--- START ---
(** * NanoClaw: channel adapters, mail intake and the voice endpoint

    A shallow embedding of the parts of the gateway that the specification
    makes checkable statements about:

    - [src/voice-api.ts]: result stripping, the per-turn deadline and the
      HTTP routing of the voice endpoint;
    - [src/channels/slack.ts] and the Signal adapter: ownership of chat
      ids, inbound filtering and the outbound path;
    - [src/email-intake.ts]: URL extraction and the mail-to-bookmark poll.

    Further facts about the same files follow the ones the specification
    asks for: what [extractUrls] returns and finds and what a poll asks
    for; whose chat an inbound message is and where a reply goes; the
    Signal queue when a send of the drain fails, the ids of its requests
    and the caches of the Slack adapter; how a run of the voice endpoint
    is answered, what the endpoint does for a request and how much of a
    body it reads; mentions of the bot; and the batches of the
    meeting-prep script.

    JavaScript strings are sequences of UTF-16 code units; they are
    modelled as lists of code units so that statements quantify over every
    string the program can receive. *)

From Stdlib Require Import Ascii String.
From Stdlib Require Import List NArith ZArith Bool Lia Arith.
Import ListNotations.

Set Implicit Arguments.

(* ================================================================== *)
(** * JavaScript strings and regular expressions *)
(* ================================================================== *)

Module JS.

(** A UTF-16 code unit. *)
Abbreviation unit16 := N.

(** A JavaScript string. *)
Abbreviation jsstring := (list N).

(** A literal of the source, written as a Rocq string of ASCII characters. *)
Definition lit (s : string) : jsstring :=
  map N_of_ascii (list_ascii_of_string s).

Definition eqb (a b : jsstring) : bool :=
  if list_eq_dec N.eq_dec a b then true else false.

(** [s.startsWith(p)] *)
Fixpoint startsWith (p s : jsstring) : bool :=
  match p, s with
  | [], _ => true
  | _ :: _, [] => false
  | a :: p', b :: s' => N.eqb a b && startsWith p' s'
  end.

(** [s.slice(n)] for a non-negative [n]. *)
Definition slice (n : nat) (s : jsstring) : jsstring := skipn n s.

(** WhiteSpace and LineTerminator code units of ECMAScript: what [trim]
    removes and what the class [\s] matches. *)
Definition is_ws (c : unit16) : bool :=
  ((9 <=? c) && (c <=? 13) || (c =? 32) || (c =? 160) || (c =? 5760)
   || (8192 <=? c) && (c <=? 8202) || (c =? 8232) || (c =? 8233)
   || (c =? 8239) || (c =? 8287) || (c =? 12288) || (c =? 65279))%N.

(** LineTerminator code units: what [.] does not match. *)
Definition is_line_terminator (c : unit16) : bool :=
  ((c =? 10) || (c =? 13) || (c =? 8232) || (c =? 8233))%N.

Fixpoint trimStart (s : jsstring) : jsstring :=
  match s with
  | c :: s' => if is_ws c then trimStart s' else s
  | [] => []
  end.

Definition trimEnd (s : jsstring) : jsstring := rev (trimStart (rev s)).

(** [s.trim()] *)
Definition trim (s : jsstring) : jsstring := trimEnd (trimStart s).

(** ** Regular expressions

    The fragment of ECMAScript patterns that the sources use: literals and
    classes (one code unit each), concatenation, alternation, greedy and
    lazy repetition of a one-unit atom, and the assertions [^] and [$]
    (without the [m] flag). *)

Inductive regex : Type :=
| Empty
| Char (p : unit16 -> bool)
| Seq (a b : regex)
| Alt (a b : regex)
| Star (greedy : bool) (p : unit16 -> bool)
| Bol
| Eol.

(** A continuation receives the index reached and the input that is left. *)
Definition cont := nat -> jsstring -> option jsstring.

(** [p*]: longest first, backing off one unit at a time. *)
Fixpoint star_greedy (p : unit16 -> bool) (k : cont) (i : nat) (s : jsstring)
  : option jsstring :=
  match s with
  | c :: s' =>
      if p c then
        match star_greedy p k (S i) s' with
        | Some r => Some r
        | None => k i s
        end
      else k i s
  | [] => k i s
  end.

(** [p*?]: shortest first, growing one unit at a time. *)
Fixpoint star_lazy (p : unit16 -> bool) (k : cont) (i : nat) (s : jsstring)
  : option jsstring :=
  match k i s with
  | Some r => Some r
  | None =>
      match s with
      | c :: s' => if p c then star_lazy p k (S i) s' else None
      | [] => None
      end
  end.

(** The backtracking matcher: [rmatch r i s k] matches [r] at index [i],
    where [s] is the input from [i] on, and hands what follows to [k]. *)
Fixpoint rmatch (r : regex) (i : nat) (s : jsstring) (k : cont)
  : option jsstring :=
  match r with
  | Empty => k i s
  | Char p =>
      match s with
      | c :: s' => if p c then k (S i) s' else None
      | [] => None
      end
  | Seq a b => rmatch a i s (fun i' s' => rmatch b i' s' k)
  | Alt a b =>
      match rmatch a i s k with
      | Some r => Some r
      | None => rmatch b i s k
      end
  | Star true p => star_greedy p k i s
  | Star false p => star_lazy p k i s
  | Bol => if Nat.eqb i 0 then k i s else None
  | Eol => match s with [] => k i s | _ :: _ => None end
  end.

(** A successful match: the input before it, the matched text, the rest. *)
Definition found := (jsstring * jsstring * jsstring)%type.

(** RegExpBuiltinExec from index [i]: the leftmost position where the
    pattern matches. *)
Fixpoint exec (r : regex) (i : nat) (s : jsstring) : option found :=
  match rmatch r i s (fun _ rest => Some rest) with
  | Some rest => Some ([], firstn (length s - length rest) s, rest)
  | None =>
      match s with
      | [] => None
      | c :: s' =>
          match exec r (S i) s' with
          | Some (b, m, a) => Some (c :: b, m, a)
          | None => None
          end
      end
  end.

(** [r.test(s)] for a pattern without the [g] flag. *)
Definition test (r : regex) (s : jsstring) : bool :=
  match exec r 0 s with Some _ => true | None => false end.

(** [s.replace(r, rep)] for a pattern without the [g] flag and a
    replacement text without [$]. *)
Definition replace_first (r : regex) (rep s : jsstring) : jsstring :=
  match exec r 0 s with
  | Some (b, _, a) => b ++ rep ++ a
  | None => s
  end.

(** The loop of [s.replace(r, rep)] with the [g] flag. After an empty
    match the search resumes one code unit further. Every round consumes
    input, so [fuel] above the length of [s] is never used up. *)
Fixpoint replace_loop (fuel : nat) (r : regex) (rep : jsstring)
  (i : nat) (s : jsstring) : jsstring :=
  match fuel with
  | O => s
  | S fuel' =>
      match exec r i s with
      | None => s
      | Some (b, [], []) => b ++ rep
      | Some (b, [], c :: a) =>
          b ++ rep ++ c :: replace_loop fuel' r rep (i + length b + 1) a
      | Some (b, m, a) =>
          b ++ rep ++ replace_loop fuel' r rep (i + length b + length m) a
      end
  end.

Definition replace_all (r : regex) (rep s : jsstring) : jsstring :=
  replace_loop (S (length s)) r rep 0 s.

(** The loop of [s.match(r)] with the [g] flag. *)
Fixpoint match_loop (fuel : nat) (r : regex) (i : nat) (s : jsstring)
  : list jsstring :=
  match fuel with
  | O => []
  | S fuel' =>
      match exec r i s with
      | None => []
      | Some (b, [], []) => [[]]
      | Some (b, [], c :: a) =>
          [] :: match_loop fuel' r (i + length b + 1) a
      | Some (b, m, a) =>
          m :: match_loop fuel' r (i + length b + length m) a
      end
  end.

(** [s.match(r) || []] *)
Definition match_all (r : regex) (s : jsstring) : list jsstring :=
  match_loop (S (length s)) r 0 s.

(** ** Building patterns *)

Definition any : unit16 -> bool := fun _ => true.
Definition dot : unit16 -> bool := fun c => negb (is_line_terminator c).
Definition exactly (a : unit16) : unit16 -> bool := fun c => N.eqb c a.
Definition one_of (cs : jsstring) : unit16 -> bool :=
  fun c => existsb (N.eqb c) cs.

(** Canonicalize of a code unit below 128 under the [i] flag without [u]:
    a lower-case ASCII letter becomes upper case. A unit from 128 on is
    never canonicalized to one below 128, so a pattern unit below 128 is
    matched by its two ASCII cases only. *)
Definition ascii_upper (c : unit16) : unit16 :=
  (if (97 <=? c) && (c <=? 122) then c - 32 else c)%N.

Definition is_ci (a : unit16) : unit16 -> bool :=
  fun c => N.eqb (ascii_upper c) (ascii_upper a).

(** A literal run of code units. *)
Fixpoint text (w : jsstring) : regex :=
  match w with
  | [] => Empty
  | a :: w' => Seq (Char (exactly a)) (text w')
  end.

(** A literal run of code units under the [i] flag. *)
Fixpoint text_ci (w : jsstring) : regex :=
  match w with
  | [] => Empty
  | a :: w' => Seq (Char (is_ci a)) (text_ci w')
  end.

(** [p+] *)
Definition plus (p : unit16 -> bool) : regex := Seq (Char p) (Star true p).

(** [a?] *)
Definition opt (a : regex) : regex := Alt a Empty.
--- END ---
▶ Work to be completed
The answer must consist solely of the lines from the first line of the data to the line holding "Definition eqb (a", each given again exactly.

▶ Result of the task
(** * NanoClaw: channel adapters, mail intake and the voice endpoint

    A shallow embedding of the parts of the gateway that the specification
    makes checkable statements about:

    - [src/voice-api.ts]: result stripping, the per-turn deadline and the
      HTTP routing of the voice endpoint;
    - [src/channels/slack.ts] and the Signal adapter: ownership of chat
      ids, inbound filtering and the outbound path;
    - [src/email-intake.ts]: URL extraction and the mail-to-bookmark poll.

    Further facts about the same files follow the ones the specification
    asks for: what [extractUrls] returns and finds and what a poll asks
    for; whose chat an inbound message is and where a reply goes; the
    Signal queue when a send of the drain fails, the ids of its requests
    and the caches of the Slack adapter; how a run of the voice endpoint
    is answered, what the endpoint does for a request and how much of a
    body it reads; mentions of the bot; and the batches of the
    meeting-prep script.

    JavaScript strings are sequences of UTF-16 code units; they are
    modelled as lists of code units so that statements quantify over every
    string the program can receive. *)

From Stdlib Require Import Ascii String.
From Stdlib Require Import List NArith ZArith Bool Lia Arith.
Import ListNotations.

Set Implicit Arguments.

(* ================================================================== *)
(** * JavaScript strings and regular expressions *)
(* ================================================================== *)

Module JS.

(** A UTF-16 code unit. *)
Abbreviation unit16 := N.

(** A JavaScript string. *)
Abbreviation jsstring := (list N).

(** A literal of the source, written as a Rocq string of ASCII characters. *)
Definition lit (s : string) : jsstring :=
  map N_of_ascii (list_ascii_of_string s).

Definition eqb (a b : jsstring) : bool :=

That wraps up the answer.